Di quella tribuna oggi non sappiamo molto: dell'aspetto originario prima della dismissione, avvenuta nell' ultimo quarto del Settecento in occasione del "grande restauro" in chiave neoclassica, operato prima dall'Architetto di corte Ferdinando Fuga, sostenuto dal Re Borbone Carlo III e voluto dall'Arcivescovo Filangeri, e poi da Venanzio Marvuglia, rimane giusto una incisione, oltre ad alcune descrizioni nelle fonti locali; sufficienti per conoscerne le proporzioni.

Ma qualcosa si è salvato, perché l’arte, in fondo è sempre portatrice di bellezza.

La "Via Crucis" del Gagini, rimasta ai margini del nuovo cantiere della cattedrale, venne anch’essa rimossa, ma alcune stazioni si salvarono, tra cui quella più emblematica, la dodicesima, raffigurante la Crocifissione.

Secondo un racconto popolare tramandato nei secoli, l’opera venne trasferita presso la Chiesa delle Anime Sante di Misilmeri (fondata nel 1704 da Don Filippo Catania), ubicata nell’odierna Piazza Comitato 1860 e chiamata così per l’omonima congregazione che da sempre ne ha curato il culto, conosciuta anche con il nome di Chiesa di Sant’Antonio da Padova, per essere collocata come paliotto presso l’altare marmoreo.

Nel bassorilievo, la scena è dominata dal Cristo crocifisso, affiancato alla sua destra dal buon ladrone e alla sua sinistra dal ladrone impenitente, i loro corpi nudi assumono pose drammaticamente scomposte, a differenza di Gesù le loro mani infatti sono legate in alto su dei tronchi. La croce è piantata sul monte Calvario, sullo sfondo si intravedono le mura di Gerusalemme.

Maria Maddalena stringe tra le braccia la croce con accanto Maria, San Giovanni e gli altri apostoli si rivolgono verso Cristo con disperazione e sgomento, mentre le pie donne soffrono per il dramma che si è compiuto.

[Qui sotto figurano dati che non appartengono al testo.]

(* @ apps/desktop/main.cpp:54-76 CliOptions *)
Definition default_options : CliOptions :=
  mkCliOptions EmptyString false kDefaultFrames kDefaultMaxStepsPerFrame EmptyString EmptyString
    EmptyString [] false false false EmptyString EmptyString 0 false 0 0 EmptyString EmptyString
    EmptyString None.

(** The digits in front of a text, as a number; [None]: there are none. *)
Fixpoint leading_digits (value : option Z) (text : Text) : option Z :=
  match text with
  | c :: text' =>
      if is_digit c
      then leading_digits (Some (default 0 value * 10 + (Z.of_N (N_of_ascii c) - 48))) text'
      else value
  | [] => value
  end.

(** [std::stoul] with a 64-bit [unsigned long]: white space, a sign, digits;
    what follows is ignored and a minus negates modulo 2^64.  [None]: it
    throws. *)
Definition stoul (value : string) : option Z :=
  let text := skip_ws (list_ascii_of_string value) in
  let '(negative, text) :=
    match text with
    | c :: text' =>
        if Ascii.eqb c "-"%char then (true, text')
        else if Ascii.eqb c "+"%char then (false, text') else (false, text)
    | [] => (false, [])
    end in
  n ← leading_digits None text;
  if 2 ^ 64 <=? n then None else Some (if (negative : bool) then u64 (- n) else n).

(** An option without a value. *)
(* @ apps/desktop/main.cpp:151-195 parse_cli *)
Definition flag_option (arg : string) : option (CliOptions -> CliOptions) :=
  if (arg =? "--headless")%string then Some (fun o => o <| headless := true |>)
  else if (arg =? "--frame-timing")%string then Some (fun o => o <| frame_timing := true |>)
  else if (arg =? "--frame-hash")%string then Some (fun o => o <| frame_hash := true |>)
  else if (arg =? "--audio-hash")%string then Some (fun o => o <| audio_hash := true |>)
  else if (arg =? "--state-hash")%string then Some (fun o => o <| opt_state_hash := true |>)
  else None.

(** [next_u32()]: [None] leaves the program. *)
(* @ apps/desktop/main.cpp:139-147 parse_cli *)
Definition with_u32 (set : Z -> CliOptions -> CliOptions) (value : string) (o : CliOptions)
    : option CliOptions :=
  n ← stoul value; Some (set (u32 n) o).

(** [next_path()]: the conversion to UTF-8 is the identity here. *)
(* @ apps/desktop/main.cpp:136-138 parse_cli *)
Definition with_path (set : string -> CliOptions -> CliOptions) (value : string) (o : CliOptions)
    : option CliOptions := Some (set value o).

(* @ apps/desktop/main.cpp:153-158 parse_cli *)
Definition with_save_type (value : string) (o : CliOptions) : option CliOptions :=
  match parse_save_type value (save_type_override o) with
  | (true, selection) => Some (o <| save_type_override := selection |>)
  | (false, _) => None
  end.

(* @ apps/desktop/main.cpp:181-185 parse_cli *)
Definition add_screenshot (n : Z) (o : CliOptions) : CliOptions :=
  let o := o <| screenshot_frames ::= fun l => l ++ [n] |> in
  if (screenshot_dir o =? EmptyString)%string then o <| screenshot_dir := "." |> else o.

(** An option with a value. *)
(* @ apps/desktop/main.cpp:148-197 parse_cli *)
Definition value_option (arg : string) : option (string -> CliOptions -> option CliOptions) :=
  if (arg =? "--rom")%string then Some (with_path (fun v o => o <| rom_path := v |>))
  else if (arg =? "--save-type")%string then Some with_save_type
  else if (arg =? "--quit-after")%string
  then Some (with_u32 (fun v o => o <| quit_after_frames := v |>))
  else if (arg =? "--reset-after")%string
  then Some (with_u32 (fun v o => o <| reset_after_frames := v |>))
  else if (arg =? "--switch-after")%string
  then Some (with_u32 (fun v o => o <| switch_after_frames := v |>))
  else if (arg =? "--switch-to")%string
  then Some (with_path (fun v o => o <| switch_to_path := v |>))
  else if (arg =? "--window-screenshot")%string
  then Some (with_path (fun v o => o <| window_screenshot_path := v |>))
  else if (arg =? "--save-directory")%string
  then Some (with_path (fun v o => o <| save_directory := v |>))
  else if (arg =? "--frames")%string then Some (with_u32 (fun v o => o <| frames := v |>))
  else if (arg =? "--max-steps-per-frame")%string
  then Some (with_u32 (fun v o => o <| max_steps_per_frame := v |>))
  else if (arg =? "--input-script")%string
  then Some (with_path (fun v o => o <| input_script_path := v |>))
  else if (arg =? "--artifact")%string then Some (with_path (fun v o => o <| artifact_path := v |>))
  else if (arg =? "--screenshot-frame")%string then Some (with_u32 add_screenshot)
  else if (arg =? "--screenshot-output")%string
  then Some (with_path (fun v o => o <| screenshot_dir := v |>))
  else if (arg =? "--save-state")%string
  then Some (with_path (fun v o => o <| save_state_output := v |>))
  else if (arg =? "--load-state")%string
  then Some (with_path (fun v o => o <| load_state_input := v |>))
  else None.

(** [arg.rfind("-", 0) == 0]. *)
Definition starts_with_dash (arg : string) : bool :=
  match arg with String c _ => Ascii.eqb c "-"%char | EmptyString => false end.

(** The arguments one after the other: [inl code] leaves the program. *)
(* @ apps/desktop/main.cpp:124-208 parse_cli *)
Fixpoint parse_args (args : list string) (rom_seen : bool) (o : CliOptions)
    : Z + bool * CliOptions :=
  match args with
  | [] => inr (rom_seen, o)
  | arg :: args' =>
      match flag_option arg, value_option arg with
      | Some set, _ => parse_args args' rom_seen (set o)
      | None, Some set =>
          match args' with
          | [] => inl 2
          | value :: args'' =>
              match set value o with
              | Some o => parse_args args'' (rom_seen || (arg =? "--rom")%string) o
              | None => inl 2
              end
          end
      | None, None =>
          if (arg =? "--help")%string || (arg =? "-h")%string then inl 0
          else if negb rom_seen && negb (starts_with_dash arg)
          then parse_args args' true (o <| rom_path := arg |>)
          else inl 2
      end
  end.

Sul lato destro della Croce, come a marcare invece un atteggiamento contrario alla compassione, una fila di cavalieri e soldati con le lance intenti ad osservare e sbeffeggiare, mentre un centurione a cavallo irrompe la scena. Nessuna testimonianza d’archivio o bolla attesta con esattezza il tracciamento del passaggio della Crocifissione dalla Cattedrale di Palermo a Misilmeri, com’era consuetudine nel passato per lo scambio o spostamento di opere.

Chi o perché abbia portato l’opera del grande scultore siciliano a Misilmeri resta un mistero celato, rimane probabile l’ipotesi che venne donata tra il 1765 e il 1824 a Don Angelo Fiduccia-Catania, beneficiario nonché cappelliere della Chiesa delle Anime Sante.

A noi non rimane che ammirare questo piccolo scrigno di bellezza e valore artistico, che oltre a risiedere in uno dei luoghi più caratteristici del paese, rappresenta per la comunità un patrimonio da salvaguardare e una sfida turistica da rilanciare.